Two lines mark the range in the entries below: the one holding "Definition weekday (t" and the one holding "(** [d.setdefault(key(r), []).append(r)]". Set down those two and all lines between them, exactly.

Data below:

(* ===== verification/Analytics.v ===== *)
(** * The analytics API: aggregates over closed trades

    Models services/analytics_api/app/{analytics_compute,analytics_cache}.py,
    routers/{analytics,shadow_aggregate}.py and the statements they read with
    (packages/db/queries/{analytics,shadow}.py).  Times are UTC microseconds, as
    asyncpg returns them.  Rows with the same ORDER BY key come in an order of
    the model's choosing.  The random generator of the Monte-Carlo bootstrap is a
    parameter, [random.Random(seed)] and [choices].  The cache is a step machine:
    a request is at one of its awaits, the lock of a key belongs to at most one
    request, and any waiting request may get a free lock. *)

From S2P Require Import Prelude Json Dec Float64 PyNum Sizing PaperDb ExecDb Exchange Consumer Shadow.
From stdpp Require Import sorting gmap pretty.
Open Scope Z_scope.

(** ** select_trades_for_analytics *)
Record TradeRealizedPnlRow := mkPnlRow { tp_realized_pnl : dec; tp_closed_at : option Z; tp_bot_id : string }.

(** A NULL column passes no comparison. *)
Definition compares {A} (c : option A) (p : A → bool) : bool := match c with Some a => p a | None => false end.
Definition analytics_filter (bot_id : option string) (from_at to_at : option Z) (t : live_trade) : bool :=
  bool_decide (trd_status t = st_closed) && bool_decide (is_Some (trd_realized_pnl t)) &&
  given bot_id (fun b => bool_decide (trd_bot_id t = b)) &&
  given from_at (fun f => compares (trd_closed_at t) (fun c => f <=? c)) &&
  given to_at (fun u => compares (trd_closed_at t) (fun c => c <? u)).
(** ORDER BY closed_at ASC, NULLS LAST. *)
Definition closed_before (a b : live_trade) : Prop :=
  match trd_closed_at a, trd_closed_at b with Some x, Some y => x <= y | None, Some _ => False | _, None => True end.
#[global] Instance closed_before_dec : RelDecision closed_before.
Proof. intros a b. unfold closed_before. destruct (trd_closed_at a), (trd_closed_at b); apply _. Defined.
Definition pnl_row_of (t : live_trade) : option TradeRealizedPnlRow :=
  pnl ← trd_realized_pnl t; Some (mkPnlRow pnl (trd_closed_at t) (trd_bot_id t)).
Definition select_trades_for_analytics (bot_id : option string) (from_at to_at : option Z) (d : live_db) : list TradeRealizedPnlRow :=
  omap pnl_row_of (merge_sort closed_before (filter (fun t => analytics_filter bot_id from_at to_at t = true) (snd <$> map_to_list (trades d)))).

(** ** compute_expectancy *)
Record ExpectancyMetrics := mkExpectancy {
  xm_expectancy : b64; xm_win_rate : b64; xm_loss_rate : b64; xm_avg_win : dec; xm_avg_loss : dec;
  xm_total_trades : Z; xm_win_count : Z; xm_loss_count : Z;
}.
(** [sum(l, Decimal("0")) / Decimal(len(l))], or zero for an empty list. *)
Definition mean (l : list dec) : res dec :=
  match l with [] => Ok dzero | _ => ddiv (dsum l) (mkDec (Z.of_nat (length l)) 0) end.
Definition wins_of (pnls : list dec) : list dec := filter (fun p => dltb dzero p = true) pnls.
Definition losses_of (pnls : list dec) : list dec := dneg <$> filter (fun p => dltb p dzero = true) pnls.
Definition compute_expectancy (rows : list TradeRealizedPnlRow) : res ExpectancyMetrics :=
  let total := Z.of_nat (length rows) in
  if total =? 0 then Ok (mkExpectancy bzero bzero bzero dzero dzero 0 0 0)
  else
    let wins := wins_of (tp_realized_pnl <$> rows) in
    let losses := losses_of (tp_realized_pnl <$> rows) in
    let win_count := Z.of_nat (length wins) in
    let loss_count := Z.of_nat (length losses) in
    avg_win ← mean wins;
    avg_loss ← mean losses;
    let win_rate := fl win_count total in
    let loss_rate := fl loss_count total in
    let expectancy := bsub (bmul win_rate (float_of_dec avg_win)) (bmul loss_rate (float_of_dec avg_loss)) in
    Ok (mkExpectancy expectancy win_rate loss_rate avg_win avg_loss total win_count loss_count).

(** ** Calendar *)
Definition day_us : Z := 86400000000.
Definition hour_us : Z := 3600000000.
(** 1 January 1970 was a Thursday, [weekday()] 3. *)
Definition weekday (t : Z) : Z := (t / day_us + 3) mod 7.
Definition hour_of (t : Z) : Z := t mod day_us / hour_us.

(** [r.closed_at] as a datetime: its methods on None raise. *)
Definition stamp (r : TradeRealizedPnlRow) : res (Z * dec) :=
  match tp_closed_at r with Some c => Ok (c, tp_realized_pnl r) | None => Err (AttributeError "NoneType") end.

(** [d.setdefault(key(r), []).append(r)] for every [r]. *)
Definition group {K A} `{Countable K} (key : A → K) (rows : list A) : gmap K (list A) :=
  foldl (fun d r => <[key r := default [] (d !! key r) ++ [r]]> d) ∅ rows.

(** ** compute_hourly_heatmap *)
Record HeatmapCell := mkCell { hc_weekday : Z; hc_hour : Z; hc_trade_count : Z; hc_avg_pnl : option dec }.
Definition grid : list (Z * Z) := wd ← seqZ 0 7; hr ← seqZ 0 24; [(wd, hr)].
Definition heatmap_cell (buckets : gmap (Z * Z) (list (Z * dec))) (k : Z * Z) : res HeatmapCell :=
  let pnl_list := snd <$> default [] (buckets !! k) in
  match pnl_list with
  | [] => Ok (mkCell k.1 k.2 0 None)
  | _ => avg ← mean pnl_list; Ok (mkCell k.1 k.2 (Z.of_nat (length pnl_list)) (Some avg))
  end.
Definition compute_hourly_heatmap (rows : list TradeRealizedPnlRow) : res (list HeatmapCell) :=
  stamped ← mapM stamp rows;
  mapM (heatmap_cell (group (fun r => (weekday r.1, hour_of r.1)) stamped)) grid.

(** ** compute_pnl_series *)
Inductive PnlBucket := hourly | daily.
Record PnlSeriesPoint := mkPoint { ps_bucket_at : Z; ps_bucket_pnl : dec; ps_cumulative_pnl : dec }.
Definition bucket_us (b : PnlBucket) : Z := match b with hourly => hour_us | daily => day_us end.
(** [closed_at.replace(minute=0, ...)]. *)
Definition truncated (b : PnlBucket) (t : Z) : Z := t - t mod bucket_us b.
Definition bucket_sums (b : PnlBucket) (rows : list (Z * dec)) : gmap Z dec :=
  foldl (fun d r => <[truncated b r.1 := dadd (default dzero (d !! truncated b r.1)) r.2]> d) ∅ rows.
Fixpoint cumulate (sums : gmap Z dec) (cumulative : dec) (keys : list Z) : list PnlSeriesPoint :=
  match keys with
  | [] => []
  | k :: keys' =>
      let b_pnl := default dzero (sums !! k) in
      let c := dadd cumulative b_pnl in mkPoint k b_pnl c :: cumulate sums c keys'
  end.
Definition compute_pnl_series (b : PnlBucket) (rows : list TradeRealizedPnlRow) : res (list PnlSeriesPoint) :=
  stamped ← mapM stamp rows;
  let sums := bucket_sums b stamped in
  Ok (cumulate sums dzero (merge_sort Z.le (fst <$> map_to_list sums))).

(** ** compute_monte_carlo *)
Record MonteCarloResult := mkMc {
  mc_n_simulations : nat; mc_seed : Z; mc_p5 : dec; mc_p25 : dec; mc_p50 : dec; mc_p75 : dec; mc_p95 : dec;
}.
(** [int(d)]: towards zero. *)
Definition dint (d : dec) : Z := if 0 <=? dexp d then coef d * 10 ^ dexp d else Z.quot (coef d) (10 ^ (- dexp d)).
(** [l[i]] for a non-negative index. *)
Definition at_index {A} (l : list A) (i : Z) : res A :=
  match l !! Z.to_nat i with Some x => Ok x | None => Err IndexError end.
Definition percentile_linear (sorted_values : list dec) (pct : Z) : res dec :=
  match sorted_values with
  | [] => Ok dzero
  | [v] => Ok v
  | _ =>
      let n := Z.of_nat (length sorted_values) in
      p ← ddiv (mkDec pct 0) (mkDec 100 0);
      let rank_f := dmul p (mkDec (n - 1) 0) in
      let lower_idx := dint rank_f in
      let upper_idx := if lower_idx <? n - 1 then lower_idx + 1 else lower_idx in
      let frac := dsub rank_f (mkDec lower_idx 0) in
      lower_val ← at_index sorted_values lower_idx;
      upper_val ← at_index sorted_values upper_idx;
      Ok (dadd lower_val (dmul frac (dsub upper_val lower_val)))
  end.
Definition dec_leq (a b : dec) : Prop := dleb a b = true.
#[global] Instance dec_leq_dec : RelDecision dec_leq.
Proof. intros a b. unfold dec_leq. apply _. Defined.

End of Data.

▶ Response box
Definition weekday (t : Z) : Z := (t / day_us + 3) mod 7.
Definition hour_of (t : Z) : Z := t mod day_us / hour_us.

(** [r.closed_at] as a datetime: its methods on None raise. *)
Definition stamp (r : TradeRealizedPnlRow) : res (Z * dec) :=
  match tp_closed_at r with Some c => Ok (c, tp_realized_pnl r) | None => Err (AttributeError "NoneType") end.

(** [d.setdefault(key(r), []).append(r)] for every [r]. *)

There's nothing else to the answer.